Em 2013 uma onda de protestos tomou conta do país, e um dos slogans utilizados pela multidão era “o gigante acordou”. De certa forma isso tinha um fundo de verdade e até hoje podemos perceber os reflexos positivos desse “despertar”: questões que antes não eram tão discutidas e de interesse público passaram a fazer parte das discussões em família, grupos de amigos e conhecidos e principalmente ainda povoam largamente as redes sociais.
Porém, uma outra realidade também foi descortinada com essa retomada de discussões a respeito de temas que tanto dizem respeito ao interesse geral quanto suscitam a mais diversas abordagens: a cada discussão, seja ela em casa, nas ruas ou na Internet fica escancarado que o gigante acordou com raiva, abalado, sedento por melhorias e soluções para as mazelas antigas e recentes. Mas esse gigante é incapaz de perceber que ele é um semianalfabeto, massa de manobra que se escolarizou precariamente e foi induzido a pensar que está habilitado a observar a realidade e traçar raciocínios claros mesmo sem analisar profundamente as questões abordadas. Ele não possui nenhuma tradição em democracia e não sabe dialogar com as diferenças ideológicas, almejando a total aniquilação de toda a contrariedade que possa haver ao seu modo de pensar e agir.
A verdade é que somos uma nação de hipócritas, corruptos, intolerantes e paranoicos. Não entendemos o que são os direitos humanos e dizemos que eles só protegem os bandidos, queremos democracia, mas só aquela em que o único ponto de vista aceitável seja aquele do qual compartilhamos, falamos com propriedade sobre política, economia e relações internacionais e nem ao menos procuramos, em plena era da informação, nos informar um pouco além do senso comum para realmente termos propriedade e profundidade naquilo que falamos. Apontamos o dedo para o Oriente Médio e a África para criticar a situação da mulher nesses lugares, e fechamos os olhos para a precariedade da situação delas na nossa vizinhança onde o seu papel ainda é secundário e seus direitos, assim como o dos negros, gays e todas as minorias são desrespeitados cotidianamente da maneira mais escancarada e covarde possível.
Mas falar de direito das minorias é “vitimização”. Um gay não pode manifestar sua afetividade como um hétero faz porque é agressivo, é querer ter mais direito do que os demais. Uma mulher não pode reivindicar direitos iguais pelo mesmo motivo. Entretanto, esses mesmos indivíduos que acusam tais fatos, são os que se dizem oprimidos por serem héteros, machos e brancos, impedidos de tratar suas mulheres como objetos, aos negros como escravos e sub-humanos e aos gays como anormais. Nesse momento poderíamos perguntar: quem está se fazendo de vítima? Quem nunca teve direitos e está reivindicando? Ou quem sempre esteve na vantagem e agora não quer que se equipare a situação?
Na política, nosso discurso ainda está preso ao contexto da Guerra Fria, ainda enxergando “comunismo” em qualquer intervenção estatal que favoreça aos mais desvalidos. Mas ninguém se levanta para questionar o rombo que a sonegação provoca no país, ou as ajudas estatais aos bancos, empresas e todo o dinheiro público que vai para bolsos particulares. O povo sente desprezo pelo povo. Assim como no século dezenove, onde ex-escravos que tinham posses adquiriam escravos também para demonstrar status, a classe média e baixa almeja que os outros apodreçam, na esperança de um dia sair dessa condição de miseráveis e se identificar com a chamada “elite”. Elite a nossa que também está longe de ser um grupo do qual se inveje alguma coisa, pois na sua maioria consiste de um grupo economicamente favorecido, mas com uma mentalidade medíocre e habituada, à maneira colonial, a viver às custas do governo estabelecido e dele dependente em muitos aspectos.

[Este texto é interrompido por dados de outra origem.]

(* ===== verification/TextFacts.v ===== *)
(** * Facts on text and on the numeric constructors

    Stripping, splitting and joining; [int(s)] and [float(s)] raise nothing but
    [ValueError]; every match of the coordinate expression is a float. *)

From S2P Require Export Event.

(** ** strip *)

Lemma drop_while_fix p s :
  match s with c :: _ => p c = false | [] => True end -> drop_while p s = s.
Proof. destruct s as [|c s]; simpl; [done|]. by intros ->. Qed.

Lemma drop_while_head p s :
  match drop_while p s with c :: _ => p c = false | [] => True end.
Proof.
  induction s as [|c s IH]; simpl; [done|]. destruct (p c) eqn:E; [done|]. done.
Qed.

Lemma drop_while_none p s : forallb (fun c => negb (p c)) s = true -> drop_while p s = s.
Proof.
  destruct s as [|c s]; simpl; [done|]. by intros [->%negb_true_iff _]%andb_true_iff.
Qed.

Lemma drop_while_suffix p s : exists l, s = l ++ drop_while p s.
Proof.
  induction s as [|c s [l IH]]; simpl; [by exists []|].
  destruct (p c); [|by exists []]. exists (c :: l). simpl. by rewrite <-IH.
Qed.

Lemma strip_right_last p s :
  match reverse (strip_right p s) with c :: _ => p c = false | [] => True end.
Proof. unfold strip_right. rewrite reverse_involutive. apply drop_while_head. Qed.

Lemma strip_right_prefix p s : exists l, s = strip_right p s ++ l.
Proof.
  unfold strip_right. destruct (drop_while_suffix p (reverse s)) as [l Hl].
  exists (reverse l). rewrite <-reverse_app, <-Hl. by rewrite reverse_involutive.
Qed.

Lemma strip_right_fix p s :
  match reverse s with c :: _ => p c = false | [] => True end -> strip_right p s = s.
Proof. intros H. unfold strip_right. by rewrite drop_while_fix, reverse_involutive. Qed.

Lemma strip_head s : match strip s with c :: _ => is_space c = false | [] => True end.
Proof.
  unfold strip. destruct (strip_right_prefix is_space (drop_while is_space s)) as [l Hl].
  pose proof (drop_while_head is_space s) as H.
  destruct (strip_right is_space _) as [|c r]; [done|]. by rewrite Hl in H.
Qed.

Lemma strip_last s : match reverse (strip s) with c :: _ => is_space c = false | [] => True end.
Proof. apply strip_right_last. Qed.

Lemma strip_fix s :
  match s with c :: _ => is_space c = false | [] => True end ->
  match reverse s with c :: _ => is_space c = false | [] => True end -> strip s = s.
Proof. intros H1 H2. unfold strip. rewrite drop_while_fix by done. by apply strip_right_fix. Qed.

(** [s.strip().strip() == s.strip()] *)
Lemma strip_idem s : strip (strip s) = strip s.
Proof. apply strip_fix; [apply strip_head|apply strip_last]. Qed.

Definition no_space (s : text) : bool := forallb (fun c => negb (is_space c)) s.

Lemma strip_no_space s : no_space s = true -> strip s = s.
Proof.
  intros H. unfold no_space in H. rewrite forallb_forall in H.
  assert (forall c, c ∈ s -> is_space c = false) as Hs.
  { intros c Hc%list_elem_of_In. by apply negb_true_iff, H. }
  apply strip_fix.
  - destruct s as [|c s]; [done|]. by apply Hs, elem_of_cons; left.
  - destruct (reverse s) as [|c r] eqn:E; [done|]. apply Hs.
    rewrite <-elem_of_reverse, E. by apply elem_of_cons; left.
Qed.

(** ** split and join *)

Definition lacks (c : N) (s : text) : Prop := has_char c s = false.

Lemma lacks_cons c d s : lacks c (d :: s) <-> (c =? d)%N = false /\ lacks c s.
Proof. unfold lacks, has_char. simpl. apply orb_false_iff. Qed.

Lemma split_once_app sep a b : lacks sep a -> split_once sep (a ++ sep :: b) = (a, b).
Proof.
  induction a as [|c a IH]; intros Ha; simpl; [by rewrite N.eqb_refl|].
  apply lacks_cons in Ha as [Hc Ha]. rewrite N.eqb_sym, Hc. by rewrite IH.
Qed.

Lemma has_char_app_sep sep a b : has_char sep (a ++ sep :: b) = true.
Proof.
  unfold has_char. rewrite existsb_app. simpl. rewrite N.eqb_refl. by rewrite orb_true_r.
Qed.

Lemma split_on_lacks sep a : lacks sep a -> split_on sep a = [a].
Proof.
  induction a as [|c a IH]; intros Ha; simpl; [done|].
  apply lacks_cons in Ha as [Hc Ha]. rewrite N.eqb_sym, Hc. by rewrite IH.
Qed.

Lemma split_on_app sep a b :
  lacks sep a -> split_on sep (a ++ sep :: b) = a :: split_on sep b.
Proof.
  induction a as [|c a IH]; intros Ha; simpl; [by rewrite N.eqb_refl|].
  apply lacks_cons in Ha as [Hc Ha]. rewrite N.eqb_sym, Hc. by rewrite IH.
Qed.

(** [sep.join(parts).split(sep) == parts], for parts without the separator. *)
Lemma split_on_join sep parts :
  parts ≠ [] -> Forall (lacks sep) parts -> split_on sep (join [sep] parts) = parts.
Proof.
  intros Hne H. induction H as [|p parts Hp Hps IH]; [done|].
  destruct parts as [|q r]; [by apply split_on_lacks|].
  change (join [sep] (p :: q :: r)) with (p ++ sep :: join [sep] (q :: r)).
  by rewrite split_on_app, IH.
Qed.

Lemma split_on_nonempty sep s : split_on sep s ≠ [].
Proof.
  destruct s as [|c s]; simpl; [done|].
  destruct (c =? sep)%N; [done|]. by destruct (split_on sep s).
Qed.

(** ** Exceptions of the numeric constructors *)

Lemma py_int_raises base s e : py_int base s = Raise e -> exn_cls e = ValueError.
Proof.
  unfold py_int, invalid_int, raise. destruct (take_sign _) as [neg t].
  destruct (scan_digits _ _ _) as [[ds rest]|]; [|by intros [= <-]].
  destruct (_ && _); [by intros [= <-]|].
  destruct (drop_while _ rest); [done|by intros [= <-]].
Qed.

Lemma py_float_raises s e : py_float s = Raise e -> exn_cls e = ValueError.
Proof.
  unfold py_float. destruct (drop_underscores _ _) as [t|]; [|by intros [= <-]].
  destruct (take_sign t) as [neg u].
  destruct (span_decimal neg u) as [[f [|c r]]|]; [done|..];
    destruct (inf_or_nan neg u); try done; by intros [= <-].
Qed.

Lemma as_none_returns {A} (m : res A) :
  (forall e, m = Raise e -> exn_cls e = ValueError) -> returns (as_none m).
Proof.
  intros H. unfold as_none, try_except. destruct m as [a|e]; simpl; [by eexists|].
  rewrite (H e) by done. by eexists.
Qed.

Lemma fmap_raise {A B} (f : A -> B) (m : res A) e : f <$> m = Raise e -> m = Raise e.
Proof. by destruct m as [|e']; intros [= <-]. Qed.

Section Coercions.
Context `{Interpreter}.

(** Neither coercion raises on a text. *)
Lemma parse_int_text hex s : returns (parse_int_gen hex (VStr s)).
Proof.
  unfold parse_int_gen. destruct (strip s); [by eexists|].
  destruct (_ && _); apply as_none_returns; intros e He%fmap_raise; by eapply py_int_raises.
Qed.

Lemma parse_float_text s : returns (parse_float (VStr s)).
Proof.
  unfold parse_float. destruct (strip s); [by eexists|].
  apply as_none_returns. intros e He. by eapply py_float_raises.
Qed.

(** What the coercions raise on any value of a document. *)
Lemma float_of_int_raises z e : float_of_int z = Raise e -> exn_cls e = OverflowError.
Proof. unfold float_of_int. repeat case_match; try done; by intros [= <-]. Qed.

Lemma int_of_float_raises f e :
  int_of_float f = Raise e -> exn_cls e = OverflowError \/ exn_cls e = ValueError.
Proof. unfold int_of_float. repeat case_match; try done; intros [= <-]; auto. Qed.

Lemma parse_int_raises hex v e :
  parse_int_gen hex v = Raise e -> exn_cls e = OverflowError \/ exn_cls e = ValueError.
Proof.
  destruct v as [|b|z|f|s|l|d]; try done.
  - simpl. intros [He|(a & _ & He)]%bind_Raise; [by eapply int_of_float_raises|done].
  - intros He. destruct (parse_int_text hex s) as [a Ha]. by rewrite Ha in He.
Qed.

Lemma parse_float_raises v e : parse_float v = Raise e -> exn_cls e = OverflowError.
Proof.
  destruct v as [|b|z|f|s|l|d]; try done.
  - simpl. intros He%fmap_raise. by eapply float_of_int_raises.
  - simpl. intros He%fmap_raise. by eapply float_of_int_raises.
  - intros He. destruct (parse_float_text s) as [a Ha]. by rewrite Ha in He.
Qed.

(** [str(v)] fails on an integer beyond the digit bound, and on a container that is
    nested too deep. *)
Definition container (v : pyval) : Prop :=
  match v with VList _ | VDict _ => True | _ => False end.

Definition text_failure (v : pyval) (e : exn) : Prop :=
  exn_cls e = ValueError \/ exn_cls e = RecursionError /\ container v.

Lemma repr_at_raises v : forall depth e, repr_at depth v = Raise e -> text_failure v e.
Proof.
  unfold text_failure.
  induction v as [|b|z|f|s|l IH|d IH] using pyval_nested_ind; intros depth e; try done.
  - simpl. unfold int_text. case_decide; [intros [= <-]; by left|done].
  - simpl. intros [He|(a & _ & He)]%bind_Raise; [|done].
    induction IH as [|x l Hx _ IHl]; [done|].
    apply bind_Raise in He as [He|(y & _ & He)].
    { destruct depth; [injection He as <-; by right|]. apply Hx in He. simpl in *. tauto. }
    apply bind_Raise in He as [He|(ys & _ & He)]; [by apply IHl|done].
  - simpl. intros [He|(a & _ & He)]%bind_Raise; [|done].
    induction IH as [|[k x] d Hx _ IHd]; [done|].
    apply bind_Raise in He as [He|(y & _ & He)].
    { destruct depth; [injection He as <-; by right|]. apply Hx in He. simpl in *. tauto. }
    apply bind_Raise in He as [He|(ys & _ & He)]; [by apply IHd|done].
Qed.

Lemma py_str_raises v e : py_str v = Raise e -> text_failure v e.
Proof. destruct v; try done; apply repr_at_raises. Qed.
End Coercions.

Somos uma nação em tudo pobre, ou quase tudo, carente de um salto qualitativo em todos os aspectos, incapaz de perceber sua própria incoerência, que clama por paz enquanto anseia por sangue. Somos um povo carente, doente e mal-educado, e isso, ao contrário do que muitos sugerem, não é uma praga trazida pelo atual governo ou foi por ele ampliado de maneira estrondosa. É simplesmente um sintoma de séculos, agravado continuamente, do qual nossa atual gestão é só mais um complemento. 

Comentários

  1. (....) não sabe dialogar com as diferenças ideológicas....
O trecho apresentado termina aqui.